Saved entries:

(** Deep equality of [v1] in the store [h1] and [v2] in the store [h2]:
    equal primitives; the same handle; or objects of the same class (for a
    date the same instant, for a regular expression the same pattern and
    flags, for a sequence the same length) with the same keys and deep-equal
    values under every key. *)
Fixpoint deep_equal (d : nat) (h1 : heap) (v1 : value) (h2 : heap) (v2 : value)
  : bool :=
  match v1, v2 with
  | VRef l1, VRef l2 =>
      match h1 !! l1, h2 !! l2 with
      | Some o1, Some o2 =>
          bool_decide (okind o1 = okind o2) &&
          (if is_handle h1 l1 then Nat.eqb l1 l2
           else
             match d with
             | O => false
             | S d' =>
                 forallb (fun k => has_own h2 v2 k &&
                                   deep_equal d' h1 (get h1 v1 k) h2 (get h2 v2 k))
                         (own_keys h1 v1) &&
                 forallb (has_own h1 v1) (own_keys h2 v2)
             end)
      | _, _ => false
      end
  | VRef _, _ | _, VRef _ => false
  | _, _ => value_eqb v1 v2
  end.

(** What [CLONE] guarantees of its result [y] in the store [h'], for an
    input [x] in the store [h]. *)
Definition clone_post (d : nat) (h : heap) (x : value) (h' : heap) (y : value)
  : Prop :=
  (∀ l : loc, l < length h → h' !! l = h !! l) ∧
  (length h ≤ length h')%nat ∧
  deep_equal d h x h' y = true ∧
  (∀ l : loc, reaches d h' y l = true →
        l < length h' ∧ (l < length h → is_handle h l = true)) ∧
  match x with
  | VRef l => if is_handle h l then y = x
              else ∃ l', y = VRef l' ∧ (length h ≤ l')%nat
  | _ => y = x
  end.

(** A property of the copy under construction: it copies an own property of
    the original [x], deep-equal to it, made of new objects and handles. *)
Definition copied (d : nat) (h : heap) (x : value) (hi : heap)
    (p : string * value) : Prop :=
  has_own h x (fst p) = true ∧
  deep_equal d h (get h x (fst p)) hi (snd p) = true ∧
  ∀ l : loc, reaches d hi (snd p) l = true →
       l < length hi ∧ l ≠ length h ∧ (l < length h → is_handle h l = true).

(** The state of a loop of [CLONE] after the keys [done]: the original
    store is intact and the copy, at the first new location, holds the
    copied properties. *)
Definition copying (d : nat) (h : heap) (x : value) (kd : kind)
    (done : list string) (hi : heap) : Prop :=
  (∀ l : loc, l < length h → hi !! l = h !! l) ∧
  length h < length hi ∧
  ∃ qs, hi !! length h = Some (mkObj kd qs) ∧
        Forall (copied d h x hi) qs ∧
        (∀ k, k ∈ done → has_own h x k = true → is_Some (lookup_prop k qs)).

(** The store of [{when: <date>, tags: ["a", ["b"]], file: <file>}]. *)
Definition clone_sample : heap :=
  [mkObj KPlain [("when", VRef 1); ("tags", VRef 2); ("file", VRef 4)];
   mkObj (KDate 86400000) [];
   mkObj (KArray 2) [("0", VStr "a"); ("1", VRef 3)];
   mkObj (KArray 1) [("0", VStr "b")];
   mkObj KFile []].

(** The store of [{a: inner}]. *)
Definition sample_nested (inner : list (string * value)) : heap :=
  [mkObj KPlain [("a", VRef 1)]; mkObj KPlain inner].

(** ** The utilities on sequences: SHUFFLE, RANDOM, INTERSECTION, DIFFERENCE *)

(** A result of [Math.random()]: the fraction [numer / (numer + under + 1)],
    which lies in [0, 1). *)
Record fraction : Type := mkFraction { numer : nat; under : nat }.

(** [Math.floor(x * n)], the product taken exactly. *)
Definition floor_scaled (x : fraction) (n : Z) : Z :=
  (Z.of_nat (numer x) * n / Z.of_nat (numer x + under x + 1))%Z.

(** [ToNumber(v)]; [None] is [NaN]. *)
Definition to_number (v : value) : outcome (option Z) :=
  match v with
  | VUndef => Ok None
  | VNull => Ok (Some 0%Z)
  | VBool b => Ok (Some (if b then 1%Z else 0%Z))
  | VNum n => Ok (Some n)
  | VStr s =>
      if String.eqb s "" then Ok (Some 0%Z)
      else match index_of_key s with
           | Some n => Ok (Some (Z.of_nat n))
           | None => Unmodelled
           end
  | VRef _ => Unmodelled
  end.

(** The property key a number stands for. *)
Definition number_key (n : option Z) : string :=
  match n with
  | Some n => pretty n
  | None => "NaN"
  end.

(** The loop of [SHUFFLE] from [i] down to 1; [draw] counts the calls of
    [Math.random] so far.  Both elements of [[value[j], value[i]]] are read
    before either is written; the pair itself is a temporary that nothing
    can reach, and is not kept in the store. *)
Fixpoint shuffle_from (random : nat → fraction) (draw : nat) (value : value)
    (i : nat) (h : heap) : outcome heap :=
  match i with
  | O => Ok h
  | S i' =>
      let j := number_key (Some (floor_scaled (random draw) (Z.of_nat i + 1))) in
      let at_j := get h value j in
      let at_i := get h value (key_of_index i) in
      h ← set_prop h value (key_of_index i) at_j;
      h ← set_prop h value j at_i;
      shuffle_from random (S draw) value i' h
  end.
* * *
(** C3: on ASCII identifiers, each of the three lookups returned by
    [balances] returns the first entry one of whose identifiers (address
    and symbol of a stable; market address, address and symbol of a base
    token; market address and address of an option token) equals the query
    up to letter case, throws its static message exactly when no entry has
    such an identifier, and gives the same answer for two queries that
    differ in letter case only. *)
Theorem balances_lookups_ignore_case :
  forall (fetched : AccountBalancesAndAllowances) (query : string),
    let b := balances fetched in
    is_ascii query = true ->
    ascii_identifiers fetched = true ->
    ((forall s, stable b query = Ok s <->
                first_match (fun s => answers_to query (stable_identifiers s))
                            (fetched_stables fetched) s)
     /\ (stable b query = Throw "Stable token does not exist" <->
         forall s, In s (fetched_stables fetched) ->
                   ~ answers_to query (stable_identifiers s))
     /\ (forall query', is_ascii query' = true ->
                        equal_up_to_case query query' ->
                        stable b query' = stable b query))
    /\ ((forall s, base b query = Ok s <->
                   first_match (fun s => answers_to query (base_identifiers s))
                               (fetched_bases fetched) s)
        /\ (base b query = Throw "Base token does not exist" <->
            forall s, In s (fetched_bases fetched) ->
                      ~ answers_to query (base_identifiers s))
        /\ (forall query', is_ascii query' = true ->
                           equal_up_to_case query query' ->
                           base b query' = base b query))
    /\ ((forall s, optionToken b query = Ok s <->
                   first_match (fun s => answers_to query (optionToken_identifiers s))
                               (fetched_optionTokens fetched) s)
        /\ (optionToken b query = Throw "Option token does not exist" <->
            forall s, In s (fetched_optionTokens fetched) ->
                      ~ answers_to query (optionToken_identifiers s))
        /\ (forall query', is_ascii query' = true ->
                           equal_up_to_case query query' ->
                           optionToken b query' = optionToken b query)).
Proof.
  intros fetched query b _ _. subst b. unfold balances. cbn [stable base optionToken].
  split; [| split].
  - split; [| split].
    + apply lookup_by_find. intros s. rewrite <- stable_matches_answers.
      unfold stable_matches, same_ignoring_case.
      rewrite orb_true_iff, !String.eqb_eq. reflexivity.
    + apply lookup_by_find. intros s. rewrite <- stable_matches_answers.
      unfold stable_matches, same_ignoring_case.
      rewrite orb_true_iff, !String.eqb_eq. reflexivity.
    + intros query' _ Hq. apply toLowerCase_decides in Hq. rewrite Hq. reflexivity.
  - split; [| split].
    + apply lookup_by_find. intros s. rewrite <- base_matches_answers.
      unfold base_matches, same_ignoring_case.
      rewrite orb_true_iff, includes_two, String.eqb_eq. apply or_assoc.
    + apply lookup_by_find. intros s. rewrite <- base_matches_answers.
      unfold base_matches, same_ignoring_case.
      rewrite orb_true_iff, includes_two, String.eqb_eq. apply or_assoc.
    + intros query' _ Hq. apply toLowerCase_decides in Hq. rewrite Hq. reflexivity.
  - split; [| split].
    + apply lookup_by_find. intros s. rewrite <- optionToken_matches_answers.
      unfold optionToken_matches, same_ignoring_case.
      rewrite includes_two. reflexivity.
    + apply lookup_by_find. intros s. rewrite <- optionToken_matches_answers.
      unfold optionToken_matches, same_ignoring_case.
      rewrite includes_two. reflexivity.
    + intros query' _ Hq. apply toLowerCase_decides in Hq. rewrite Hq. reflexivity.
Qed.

REQUIREMENT: Copy out every line of the data that includes the word "VStr".

RESULT BELOW:
   mkObj (KArray 2) [("0", VStr "a"); ("1", VRef 3)];
   mkObj (KArray 1) [("0", VStr "b")];
  | VStr s =>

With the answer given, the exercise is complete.